Este post desenvolve um tópico levantado pelo André Abrantes Amaral. O tribunal constitucional tal como definido na constituição portuguesa tem como principal competência a “fiscalização da conformidade de normas jurídicas — e, em particular, das normas das leis e dos decretos-leis — com a constituição“. O tribunal constitucional é composto por treze juízes que têm um mandato não renovável de nove anos, auferem cerca de 6.130€ mensais e são nomeados da seguinte forma: dez são designados pela assembleia da república e três são cooptados de outros tribunais a partir das propostas dos juízes eleitos, sendo que no total dos treze, seis têm de ser magistrados de carreira. O presidente do tribunal constitucional é eleito pelos respectivos juízes, mas o PS e o PSD acordaram em alternar a presidência do tribunal constitucional por um juíz nomeado pelo respectivo partido por períodos de quatro anos e meio. Ainda segundo a constituição, “os juízes do tribunal constitucional gozam das garantias de independência, inamovibilidade, imparcialidade e irresponsabilidade e estão sujeitos às incompatibilidades dos juízes dos restantes tribunais”.
A meu ver, esta configuração levanta vários problemas:
- A constituição não pode ser uma carta de intenções aberta e tão subjectiva que possa ser sujeita a todo o tipo de interpretações que sirvam para justificar tudo e o seu contrário.
- Os juízes não são deuses – são pessoas com os seus percursos, falhas, limitações, agendas, tendências políticas e ideológicas. As decisões do tribunal constitucional muitas vezes não são unânimes.
- A partir do momento em que os juízes são nomeados pelos partidos, a sua isenção e imparcialidade são colocadas em questão.
- Os juízes não deverão pode julgar em causa própria, isto é quando estão a ser julgadas alterações ao funcionamento da função pública que afectem os próprios juízes.
- Os juízes do tribunal constitucional não respondem a ninguém.
- Não existe um tribunal de recurso.
Na prática, o tribunal constitucional tem o poder de agir como um pseudo-órgão governativo sem ter sido eleito nem sequer ter sido criado para esse fim; sendo incompreensíveis declarações deste género.

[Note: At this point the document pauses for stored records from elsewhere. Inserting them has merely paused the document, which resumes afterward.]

Lemma loaders_guard_the_parse_only_witness :
  let w := World (<["dates.yaml" := Raw "when: 2024-02-30"]>
                    (files world_with_broken_manifest)) [] in
  files w !! "absent.json" = None /\
  get_config_from_yaml_file picky "absent.json" w
  = (Raise FileNotFoundError, w) /\
  get_config_from_json_file "absent.json" w = (Raise FileNotFoundError, w) /\
  files w !! "firebase.json" = Some (Raw "{") /\
  get_config_from_json_file "firebase.json" w
  = (Raise (SystemExit 1),
     World (files w) [ELog Error (MsgJsonError "firebase.json")]) /\
  files w !! "secrets" = Some (Doc sample_secrets) /\
  get_config_from_json_file "secrets" w = (Ret sample_secrets, w) /\
  files w !! "config.yaml" = Some (Doc sample_cfg) /\
  get_config_from_yaml_file picky "config.yaml" w
  = (Raise (SystemExit 1), World (files w) [ELog Error MsgYamlError]) /\
  get_config_from_yaml_file calm "config.yaml" w = (Ret sample_cfg, w) /\
  files w !! "dates.yaml" = Some (Raw "when: 2024-02-30") /\
  get_config_from_yaml_file picky "dates.yaml" w = (Raise ValueError, w).
Proof.
  intros w.
  pose proof (loaders_guard_the_parse_only picky "absent.json" w)
    as (Habsent & _).
  pose proof (loaders_guard_the_parse_only picky "firebase.json" w)
    as (_ & Hraw & _).
  pose proof (loaders_guard_the_parse_only picky "secrets" w)
    as (_ & _ & Hdoc & _).
  pose proof (loaders_guard_the_parse_only picky "config.yaml" w)
    as (_ & _ & _ & Hyaml).
  pose proof (loaders_guard_the_parse_only calm "config.yaml" w)
    as (_ & _ & _ & Hcalm).
  pose proof (loaders_guard_the_parse_only picky "dates.yaml" w)
    as (_ & _ & _ & Hdates).
  split; [reflexivity|]. split; [exact (proj1 (Habsent eq_refl))|].
  split; [exact (proj2 (Habsent eq_refl))|].
  split; [reflexivity|]. split; [exact (Hraw "{" eq_refl)|].
  split; [reflexivity|]. split; [exact (Hdoc sample_secrets eq_refl)|].
  split; [reflexivity|].
  split; [exact (Hyaml (Doc sample_cfg) eq_refl)|].
  split; [exact (Hcalm (Doc sample_cfg) eq_refl)|].
  split; [reflexivity|].
  exact (Hdates (Raw "when: 2024-02-30") eq_refl).
Defined.
(** X14.  With "UNK" in the mapping and a frame to spare, a sequence of
    lookups answers like the total function that gives a key its own row
    or else the row of "UNK"; afterwards the mapping holds exactly its old
    entries and, under that row, every key that was looked up. *)
Theorem lookups_resolve limit (d : gmap string nat) keys u :
  d !! "UNK" = Some u → 0 < limit →
  (lookups limit d keys).1 = (λ k, Ok (resolve u d k)) <$> keys
  ∧ ∀ k, (lookups limit d keys).2 !! k
         = if bool_decide (k ∈ keys) then Some (resolve u d k) else d !! k.
Proof.
  intros Hu Hlimit. destruct limit as [|limit]; [lia|]. clear Hlimit.
  revert d Hu. induction keys as [|key keys IH]; intros d Hu.
  { split; [done|]. intros k. by rewrite bool_decide_eq_false_2 by apply not_elem_of_nil. }
  cbn [lookups]. destruct (d !! key) as [v|] eqn:Hk.
  - rewrite (getitem_hit _ _ _ _ Hk).
    destruct (IH d Hu) as [IH1 IH2]. destruct (lookups (S limit) d keys) as [rs d2].
    cbn [fst snd] in *. split.
    + rewrite fmap_cons, IH1.
      replace (resolve u d key) with v by (unfold resolve; by rewrite Hk). done.
    + intros k. rewrite IH2. destruct (decide (k ∈ keys)) as [Hin|Hnin].
      * rewrite !bool_decide_eq_true_2; [done| |done]. by apply list_elem_of_further.
      * rewrite (bool_decide_eq_false_2 _ Hnin).
        destruct (decide (k = key)) as [->|Hne].
        { rewrite bool_decide_eq_true_2 by apply list_elem_of_here.
          unfold resolve. by rewrite Hk. }
        rewrite bool_decide_eq_false_2; [done|]. rewrite not_elem_of_cons. done.
  - rewrite (getitem_default _ _ _ _ Hk Hu).
    assert (key ≠ "UNK") as Hne by (intros ->; congruence).
    assert (∀ k, resolve u (<[key := u]> d) k = resolve u d k) as Hsame.
    { intros k. unfold resolve. destruct (decide (key = k)) as [<-|Hkk].
      - by rewrite lookup_insert_eq, Hk.
      - by rewrite lookup_insert_ne. }
    destruct (IH (<[key := u]> d)) as [IH1 IH2]; [by rewrite lookup_insert_ne|].
    destruct (lookups (S limit) (<[key := u]> d) keys) as [rs d2].
    cbn [fst snd] in *. split.
    + rewrite fmap_cons, IH1.
      replace (resolve u d key) with u by (unfold resolve; by rewrite Hk).
      f_equal. apply list_fmap_ext. intros _ k _. by rewrite Hsame.
    + intros k. rewrite IH2, Hsame. destruct (decide (k ∈ keys)) as [Hin|Hnin].
      * rewrite !bool_decide_eq_true_2; [done| |done]. by apply list_elem_of_further.
      * rewrite (bool_decide_eq_false_2 _ Hnin).
        destruct (decide (k = key)) as [->|Hkk].
        { rewrite bool_decide_eq_true_2 by apply list_elem_of_here.
          rewrite lookup_insert_eq. unfold resolve. by rewrite Hk. }
        rewrite bool_decide_eq_false_2 by (rewrite not_elem_of_cons; done).
        by rewrite lookup_insert_ne.
Qed.

Lemma lookups_resolve_witness :
  (lookups 1000 Fixtures.mapping0 ["dog"; "zebra"; "zebra"]).1 = [Ok 2; Ok 1; Ok 1].
Proof.
  rewrite (proj1 (lookups_resolve 1000 Fixtures.mapping0 ["dog"; "zebra"; "zebra"] 1
                    eq_refl ltac:(lia))).
  reflexivity.
Defined.

(** X15.  Without "UNK" in the mapping, a sequence of lookups answers the
    row of every key that is in the mapping and raises for every other,
    at any recursion limit, and the mapping stays as it was. *)
Theorem lookups_without_unk limit (d : gmap string nat) keys :
  d !! "UNK" = None →
  lookups limit d keys
  = ((λ k, match d !! k with Some v => Ok v | None => Raise RuntimeError end) <$> keys, d).
Proof.
  intros Hu. induction keys as [|key keys IH]; [done|].
  cbn [lookups]. destruct (d !! key) as [v|] eqn:Hk.
  - rewrite (getitem_hit _ _ _ _ Hk), IH, fmap_cons. by rewrite Hk.
  - rewrite (getitem_raises _ _ _ Hk Hu), IH, fmap_cons. by rewrite Hk.
Qed.

Lemma lookups_without_unk_witness :
  lookups 1000 Fixtures.mapping_no_unk ["dog"; "zebra"]
  = ([Ok 1; Raise RuntimeError], Fixtures.mapping_no_unk).
Proof.
  rewrite (lookups_without_unk 1000 Fixtures.mapping_no_unk ["dog"; "zebra"] eq_refl).
  reflexivity.
Defined.

Section ReadsOnly.
Context {A B : Type}.

Lemma reads_only_ret (a : A) : reads_only (mret a).
Proof. done. Qed.

Lemma reads_only_raise e : reads_only (raise e : IO A).
Proof. done. Qed.

Lemma reads_only_lift (r : result A) : reads_only (lift r).
Proof. done. Qed.

Lemma reads_only_bind (m : IO A) (f : A → IO B) :
  reads_only m → (∀ a, reads_only (f a)) → reads_only (m ≫= f).
Proof.
  intros Hm Hf E w. specialize (Hm E w).
  destruct (m E w) as [[a|e] w1] eqn:Hrun; simpl in Hm.
  - rewrite (bind_ok _ _ _ _ _ _ Hrun), <- Hm. apply Hf.
  - by rewrite (bind_raise _ _ _ _ _ _ Hrun).
Qed.

Lemma reads_only_attempt (m : IO A) : reads_only m → reads_only (attempt m).
Proof. intros Hm E w. specialize (Hm E w). unfold attempt. by destruct (m E w). Qed.

End ReadsOnly.

Lemma reads_only_emit ev : reads_only (emit ev).
Proof. done. Qed.

Lemma reads_only_ask : reads_only ask.
Proof. done. Qed.

Lemma reads_only_read_fs : reads_only read_fs.
Proof. done. Qed.

Lemma reads_only_with {A} (enter exit : IO unit) (body : IO A) :
  reads_only enter → reads_only exit → reads_only body →
  reads_only (with_ enter exit body).
Proof.
  intros He Hx Hb. unfold with_.
  apply reads_only_bind; [done|]. intros _.
  apply reads_only_bind; [by apply reads_only_attempt|]. intros r.
  apply reads_only_bind; [done|]. intros _. apply reads_only_lift.
Qed.

(** X16.  [create_embedding_matrix] changes no file, whether it returns
    or raises, whatever is on disk and however the file decodes. *)
Theorem create_embedding_matrix_reads_only E w :
  fs (create_embedding_matrix E w).2 = fs w.
Proof.
  revert E w. change (reads_only create_embedding_matrix).
  unfold create_embedding_matrix, load_word2vec_format, logging, get_conf, file_close.
  repeat first
    [ match goal with |- ∀ _, _ => intro end
    | apply reads_only_ret | apply reads_only_raise | apply reads_only_lift
    | apply reads_only_emit | apply reads_only_ask | apply reads_only_read_fs
    | apply reads_only_with | apply reads_only_bind
    | match goal with
      | |- reads_only (if ?c then _ else _) => destruct c
      | |- reads_only (match ?c with _ => _ end) => destruct c
      end ].
Qed.

(** X17.  The two steps compose.  From a disk with neither file, when the
    server delivers an archive that decodes to a vector file with at least
    one record and vectors of the announced size, [download_embedding]
    followed by [create_embedding_matrix] returns the matrix and the
    mapping of that file. *)
Theorem fresh_run_then_load E w r data f :
  present w embedding_downloaded_path = false →
  present w (conf E "embedding_path") = false →
  conf E "embedding_path" ≠ embedding_downloaded_path →
  server E embedding_download_link = Ok r → interrupted r = false →
  writable E embedding_downloaded_path = true →
  writable E (conf E "embedding_path") = true →
  gzip_read E (content r) = (data, true) →
  word2vec_decode E data = Some f → well_sized f = true → records f ≠ [] →
  ∃ w',
    (download_embedding;; create_embedding_matrix) E w
    = (Ok (syn0 (load_records f), index <$> vocab (load_records f)), w')
    ∧ fs w' = <[conf E "embedding_path" := data]>
                (<[embedding_downloaded_path := content r]> (fs w)).
Proof.
  intros Ha Hp Hne Hsrv Hint Hwa Hwp Hz Hdec Hsz Hrec.
  pose proof (download_embedding_from_scratch E w r Ha Hp Hne Hsrv Hint Hwa Hwp) as Hd.
  cbv zeta in Hd. rewrite Hz in Hd. cbn [fst snd] in Hd.
  rewrite (bind_ok _ _ _ _ _ _ Hd).
  match goal with |- context [create_embedding_matrix E ?v] =>
    destruct (create_embedding_matrix_run E v data f) as [evs Hrun];
      [cbn [fs]; apply lookup_insert_eq|exact Hdec|exact Hsz|exact Hrec|]
  end.
  rewrite Hrun. eexists. split; [reflexivity|done].
Qed.

Lemma fresh_run_then_load_witness :
  ∃ w', (download_embedding;; create_embedding_matrix) Fixtures.env0 Fixtures.fresh
        = (Ok (syn0 (load_records Fixtures.three_by_four), Fixtures.mapping0), w').
Proof.
  assert (conf Fixtures.env0 "embedding_path" ≠ embedding_downloaded_path) as Hne.
  { vm_compute. discriminate. }
  destruct (fresh_run_then_load Fixtures.env0 Fixtures.fresh
              {| status_code := 200; content := Fixtures.archive; interrupted := false |}
              (Fixtures.b ("3 4" +:+ String "010"%char "UNK cat dog"))
              Fixtures.three_by_four
              eq_refl eq_refl Hne eq_refl eq_refl eq_refl eq_refl eq_refl eq_refl eq_refl)
    as (w' & Hrun & _).
  - discriminate.
  - exists w'. rewrite Hrun. reflexivity.
Defined.

(** X18.  [download_embedding] is idempotent from any start: after a run
    that returned, whatever it had to do, a second run under the same
    environment returns having made only its first and last log calls. *)
Theorem second_run_is_noop E w :
  (download_embedding E w).1 = Ok tt →
  let w' := (download_embedding E w).2 in
  download_embedding E w'
  = (Ok tt, log_events w' [start_notice; done_notice (conf E "embedding_path")]).
Proof.
  intros Hok. cbv zeta.
  destruct (rerun_after_success E w Hok) as [Ha Hp].
  by apply download_embedding_settled.
Qed.

Lemma second_run_is_noop_witness :
  let w' := (download_embedding Fixtures.env0 Fixtures.fresh).2 in
  new_events w' (download_embedding Fixtures.env0 w').2
  = [start_notice; done_notice Fixtures.embedding_path].
Proof.
  cbv zeta.
  rewrite (second_run_is_noop Fixtures.env0 Fixtures.fresh eq_refl).
  unfold log_events. cbn [snd]. apply new_events_mk.
Defined.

Da maneira como vejo as coisas, o principal problema – e ao mesmo tempo a maior fonte de poder do tribunal constitucional – reside na ambiguidade, extensão e complexidade da constituição. Não tecendo comentários sobre o conteúdo da constituição (isto daria matéria para vários posts) mas sobre a sua forma: a constituição precisa de ser redigida de forma clara, precisa e objectiva ao mesmo tempo que o número de artigos, pontos e alíneas deve ser reduzido.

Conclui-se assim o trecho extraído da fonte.